Speaking about the results of the study, Al-Amin commented, "The level of insecticide resistance in Dhaka Ae. aegypti ascertained by my bioassay experiments is undoubtedly compromising the operational control of Ae. aegypti in the city. This was emphasized by my experiments on free-flying mosquitoes under semi-field conditions, and the demonstration of significant survival following exposure to domestic and public health formulations."
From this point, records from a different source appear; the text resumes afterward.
(** *** The event consumer of a run *)
Definition record_usage (key : string) (record : UsageRecord) : svc (list BudgetSignal) := λ s,
  let tracker := default default_budget_tracker (MissionService_budgets s !! key) in
  let '(tracker, signals) := evaluate_safe_boundary (BudgetTracker_record record tracker) in
  (set_budgets (<[key := tracker]> (MissionService_budgets s)) s, Ok signals).
Definition is_pause_signal (signal : BudgetSignal) : bool :=
  match signal with PauseAtSafeBoundary _ => true | _ => false end.
(** Whether the budget asks the agent to pause after a usage record. *)
Definition budget_step_of (key : string) (record : option UsageRecord) : svc bool :=
  match record with
  | None => mret false
  | Some record =>
      signals ← record_usage key record;
      if is_empty signals then mret false else
      r ← try_actor key (λ ids, apply_budget_signals ids signals);
      mret (match r with
            | None => false
            | Some (Ok _) => existsb is_pause_signal signals
            | Some (Err _) => true
            end)
  end.
(** The request of an agent that waits for an approval. *)
Definition server_request (event : AgentEvent) : option (string * Value) :=
  if bool_decide (AgentEvent_event_kind event = ApprovalRequested) then
    payload ← Value_as_object (AgentEvent_payload event);
    approval_id ← (payload : gmap string Value) !! "approval_id" ≫= Value_as_str;
    request_id ← (payload : gmap string Value) !! "server_request_id";
    Some (approval_id, request_id)
  else None.
Definition note_server_request (c : Consumer) (event : AgentEvent) : svc unit :=
  match server_request event with
  | None => mret tt
  | Some (approval_id, request_id) =>
      stm_modify (λ s, set_pending (<[approval_id := {|
          PendingServerRequest_run_id := Consumer_run_id c;
          PendingServerRequest_request_id := request_id;
          PendingServerRequest_provider :=
            default ProviderId_default (run_provider (Consumer_mission_id c) s) |}]>
        (MissionService_pending s)) s)
  end.
Definition degraded (reason : string) : Value :=
  json_object [("reason", Value_String reason); ("safe_pause", Value_Bool true)].
(** What the actor makes of the event: whether the run stops and whether the
    agent is asked to pause. *)
Definition deliver (key : string) (event : AgentEvent) (budget_pause : bool) : svc (bool * bool) :=
  r ← try_actor key (λ ids, record_agent_event event);
  match r with
  | None => mret (true, true)
  | Some (Ok _) =>
      if AgentEvent_requires_safe_pause event then
        r ← try_actor key (λ ids, actor_request_safe_pause ids "adapter requires safe pause");
        match r with
        | Some (Err _) =>
            _ ← try_actor key (λ ids, record_event ids (UnknownKind "mission.degraded")
                  (degraded "safe pause audit append failed"));
            mret (true, true)
        | _ => mret (false, true)
        end
      else mret (false, budget_pause)
  | Some (Err _) =>
      _ ← try_actor key (λ ids, record_event ids (UnknownKind "mission.degraded")
            (degraded "agent event append failed"));
      _ ← try_actor key (λ ids, actor_request_safe_pause ids "agent event append failed");
      mret (true, true)
  end.
(** One turn of the loop: the tokens seen so far and whether it ends. *)
Definition consume_event (c : Consumer) (event : AgentEvent) : svc (u64 * bool) :=
  let key := uuid_to_string (Consumer_mission_id c) in
  let '(previous_tokens, record) := usage_record_from_event event (Consumer_previous_tokens c) in
  budget_pause ← budget_step_of key record;
  _ ← note_server_request c event;
  delivered ← deliver key event budget_pause;
  let '(should_remove, adapter_pause) := delivered in
  stops ← (if adapter_pause : bool then
             r ← call_pause (Consumer_provider c) (Consumer_run_id c);
             mret (should_remove || negb (is_ok r))
           else mret should_remove);
  mret (previous_tokens, stops).
(** The run is over: its entries go, unless another run took its place. *)
Definition end_run (c : Consumer) (s : MissionService) : MissionService :=
  let key := uuid_to_string (Consumer_mission_id c) in
  let s := if bool_decide (MissionService_runs s !! key = Some (Consumer_run_id c))
           then set_runs (delete key (MissionService_runs s))
                  (delete key (MissionService_run_providers s)) (MissionService_consumers s) s
           else s in
  set_pending (filter (λ p, PendingServerRequest_run_id p.2 ≠ Consumer_run_id c)
    (MissionService_pending s)) s.
(** What follows the loop, given the time the run took. *)
Definition finish_run (c : Consumer) (elapsed : Duration) : svc unit :=
  let key := uuid_to_string (Consumer_mission_id c) in
  signals ← record_usage key (Sample (UsageSample_wall_clock elapsed));
  _ ← (if is_empty signals then mret None
       else try_actor key (λ ids, apply_budget_signals ids signals));
  stm_modify (end_run c).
The researchers established that this resistance has evolved as a result of point mutations in the nerve cells of Ae. aegypti, which are the target site of the pyrethroid insecticides. Dr. Devine explained, "Due to the mutations, insecticides cannot bind to the target site and the mosquitoes remain protected." The team also found a metabolic mechanism of resistance where certain enzymes detoxify insecticides in the mosquitoes.

The study serves as a wake-up call for policymakers, public health officials, and control programs to collaborate on developing comprehensive and sustainable approaches to combat insecticide resistance and control Dengue vectors effectively in Bangladesh.

However, Al-Amin notes that new strategies will take time to implement:

"Understandably, a considerable time will be required to adopt a different intervention. During this interim time, we recommend using a non-pyrethroid insecticide class for mosquito control."

Possible alternatives include the insecticides malathion and bendiocarb, which are qualified for application as outdoor space spray and indoor residual spray, respectively. Ultimately, a non-insecticidal approach will be needed to control Aedes-borne diseases in Bangladesh.

One possible approach is deliberately infecting Ae. aegypti populations with the bacteria Wolbachia, which has been shown to significantly reduce dengue virus transmission. As a part of his thesis, Al-Amin has done this for an Ae. aegypti strain from Dhaka and demonstrated its fitness and virus blocking capabilities. This work is in preparation for peer-review and publication.

Al-Amin explained, "Ultimately, implementation of a scalable and sustainable non-insecticide-based approach like the release of disease-refractory Wolbachia-infected mosquitoes will be required for dengue management."